Jenar mengenal Deska secara singkat pada sebuah pertemuan arisan yang lucu. Saat itu, mama keduanya berkumpul dalam acara penggalangan dana di sebuah kafe. Jenar menemani mamanya sementara Deska hanya mengantarkan mamanya lalu menjemputnya setelah acara selesai. Dalam sebuah obrolan singkat yang terdengar iseng, mama Deska berkata, "Kalian satu kampus, kan? Nah, pas! Kamu bisa minta tolong Deska kalau ada apa-apa. Sebagai gantinya, kamu kenalkan anak tante dengan salah seorang teman baikmu nanti. Kasihan, Deska belum pernah pacaran."
Kala itu Jenar masih tersenyum dan menanggapinya dengan candaan ringan. Namun, setelah 4 tahun candaan itu rupanya menjadi beban tersendiri.
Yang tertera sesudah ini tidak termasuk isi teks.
#[global] Instance snapshot_le_dec : RelDecision snapshot_le.
Proof. intros a b. unfold snapshot_le. apply _. Defined.

Section Driver.
(** [str.lower], the lowercase mapping of Unicode. *)
Variable lower : text -> text.

Definition process_html_file (html_file : snapshot) : M entry :=
  let html_content := content html_file in
  let filename := lower (name html_file) in
  found ←
    (if contains (py "bilibili") filename then
       n ← lift (extract_bilibili_followers html_content);
       mret (Some Bilibili, n)
     else if contains (py "douyin") filename then
       n ← lift (extract_douyin_followers html_content);
       mret (Some Douyin, n)
     else if contains (py "xiaohongshu") filename then
       n ← lift (extract_xiaohongshu_followers html_content);
       mret (Some Xiaohongshu, n)
     else mret (None, None));
  match found with
  | (Some p, Some n) =>
      ts ← extract_timestamp_from_filename filename;
      mret {| platform := platform_name p; followers := n;
              timestamp := ts; source_file := name html_file |}
  | _ =>
      print (CouldNotExtract (name html_file));;
      raise (Exception (py "Could not extract data from " ++ name html_file))
  end.

(** The loop of [process_all_html_files]; [entry] is a non-empty
    dictionary, so [if entry:] always holds. *)
Fixpoint process_files (html_files : list snapshot) (processed : nat)
  : M nat :=
  match html_files with
  | [] => mret processed
  | html_file :: rest =>
      print (Processing (name html_file));;
      new_entry ← process_html_file html_file;
      append_data new_entry;;
      print Blank;;
      process_files rest (S processed)
  end.

(** [cache] is [None] when the cache directory does not exist, and
    otherwise the files [glob('*.html')] finds in it. *)
Definition process_all_html_files (cache : option (list snapshot))
  : M retval :=
  match cache with
  | None => print DirNotFound;; mret RNone
  | Some [] => print NoHtmlFiles;; mret RNone
  | Some html_files =>
      print Rule;; print (ProcessingCount (length html_files));;
      print Rule;;
      processed ← process_files (merge_sort snapshot_le html_files) 0;
      print Rule;; print (Processed processed (length html_files));;
      print SavedTo;; print Rule;;
      display_summary;;
      mret RNone
  end.
End Driver.

(** [str.lower] on ASCII text. *)
Definition ascii_lower (s : text) : text :=
  map (fun c => if between "A" "Z" c then (c + 32)%N else c) s.

(** ** Sample data *)

(** A world for examples: no history file, nothing printed, and a clock
    that reads 2026-01-02 03:04:05.000007. *)
Definition sample_world : world :=
  {| history_file := Absent; stdout := [];
     clock := fun _ => {| year := 2026; month := 1; day := 2; hour := 3;
                          minute := 4; second := 5; microsecond := 7 |};
     ticks := 0 |}.

(** The count the store holds for a date and a platform. *)
Definition count_at (h : history) (date platform : text) : option Z :=
  day_entry ← h !! date; day_entry !! platform.

(** The world after more lines are printed. *)
Definition emit (w : world) (ls : list line) : world :=
  {| history_file := history_file w; stdout := stdout w ++ ls;
     clock := clock w; ticks := ticks w |}.

(** What [load_existing_data] returns in a world. *)
Definition loaded (w : world) : history :=
  match history_file w with
  | Stored h => h
  | _ => ∅
  end.

(** The store with the count of a platform set for a date. *)
Definition merged (h : history) (date platform : text) (count : Z) : history :=
  <[date := <[platform := count]> (default ∅ (h !! date))]> h.

(** The entry of the merge example. *)
Definition bilibili_532 : entry :=
  {| platform := py "bilibili"; followers := 532;
     timestamp := py "2025-11-12T15:47:53";
     source_file := py "bilibili_20251112_154753.html" |}.

(** The platform [process_html_file] takes a (lowercase) filename for. *)
Definition platform_of (filename : text) : option Platform :=
  if contains (py "bilibili") filename then Some Bilibili
  else if contains (py "douyin") filename then Some Douyin
  else if contains (py "xiaohongshu") filename then Some Xiaohongshu
  else None.


(** The message of the exception [process_html_file] raises. *)
Definition could_not_extract (html_file : snapshot) : exn :=
  Exception (py "Could not extract data from " ++ name html_file).

(** A directory of three snapshots, the second of no known platform. *)
Definition three_files : list snapshot :=
  [ {| name := py "douyin_20251113_100000.html";
       content := py "<html>" ++ element Douyin (doc_attrs Douyin) 5439
                  ++ py "</html>" |};
    {| name := py "bilibili_20251112_100000.html";
       content := py "<html>" ++ element Bilibili (doc_attrs Bilibili) 532
                  ++ py "</html>" |};
    {| name := py "c_notes_20251112_110000.html";
       content := py "<html></html>" |} ].

(** The end of [process_all_html_files], after its loop. *)
Definition finish (html_files : list snapshot) (processed : nat) : M retval :=
  print Rule;; print (Processed processed (length html_files));;
  print SavedTo;; print Rule;;
  display_summary;;
  mret RNone.

(** The lines [display_summary] prints for one date. *)
Definition date_lines (h : history) (date : text) : list line :=
  DateHeading date
  :: map (fun item => PlatformLine item.1 item.2)
       (sorted_items (map_to_list (default ∅ (h !! date)))).

(** The growth line of a platform between two dates: none when the
    platform lacks a count at either date, and an exception when the
    percentage overflows. *)
Definition growth_row (h : history) (first_date last_date platform : text)
  : option (result line) :=
  match count_at h first_date platform, count_at h last_date platform with
  | Some first_count, Some last_count =>
      let growth := (last_count - first_count)%Z in
      Some match growth_pct_of growth first_count with
           | Ok growth_pct =>
               Ok (GrowthLine platform first_count last_count growth
                     growth_pct)
           | Raise e => Raise e
           end
  | _, _ => None
  end.

(** The lines of a list of rows up to the first exception, and that
    exception. *)
Fixpoint collect (rows : list (option (result line)))
  : list line * option exn :=
  match rows with
  | [] => ([], None)
  | None :: rest => collect rest
  | Some (Ok l) :: rest => let '(ls, e) := collect rest in (l :: ls, e)
  | Some (Raise e) :: _ => ([], Some e)
  end.

(** A store of three dates: bilibili has counts on the first two, douyin
    on the last two. *)
Definition staggered_store : history :=
  {[ py "2025-11-12" := {[ py "bilibili" := 100%Z ]};
     py "2025-11-13" := {[ py "bilibili" := 150%Z; py "douyin" := 5%Z ]};
     py "2025-11-14" := {[ py "douyin" := 7%Z ]} ]}.

(** A store of two dates with bilibili at 100 and then at 150. *)
Definition growth_store : history :=
  {[ py "2025-11-12" := {[ py "bilibili" := 100%Z ]};
     py "2025-11-14" := {[ py "bilibili" := 150%Z ]} ]}.

Definition world_with (h : history) : world :=
  {| history_file := Stored h; stdout := [];
     clock := clock sample_world; ticks := 0 |}.

(** The two snapshots of the end-to-end scenario. *)
Definition two_files : list snapshot := take 2 three_files.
Pertama kalinya Jenar berkenalan dengan Deska, keduanya mengobrol ringan dan singkat. Lalu mama mereka saling menitipkan anaknya satu sama lain. Meminta keduanya untuk saling menjaga karena tinggal jauh dari orang tua. Bahkan Jenar masih ingat, ia berjanji akan mengenalkan Deska dengan perempuan baik supaya Deska bisa merasakan indahnya masa pacaran. Namun, semuanya berbeda hingga 4 tahun berlalu hingga masa kuliah mereka hampir usai.
Jenar baru menyadari belakangan. Bahwa selama hampir 4 tahun ini hanya Deska yang memenuhi janjinya. Deska menjaga Jenar dengan baik. Memastikan Jenar tidak salah bergaul dan mampu memilih siapa yang pantas bersamanya dan siapa yang tidak. Deska mengantar Jenar kemanapun dia pergi. Menemani Jenar kapanpun ia bisa. Bahkan menjaga saat Jenar sakit.
Jenar sedikit menyesal, ia belum bisa memenuhi janjinya pada mama Deska. Jenar belum berhasil membuat Deska pacaran. Perempuan terdekat Deska hanya Jenar saja. Deska selalu bersikap tidak tertarik pada perempuan yang mencoba mendekat. Ia dan Jenar menempel satu sama lain.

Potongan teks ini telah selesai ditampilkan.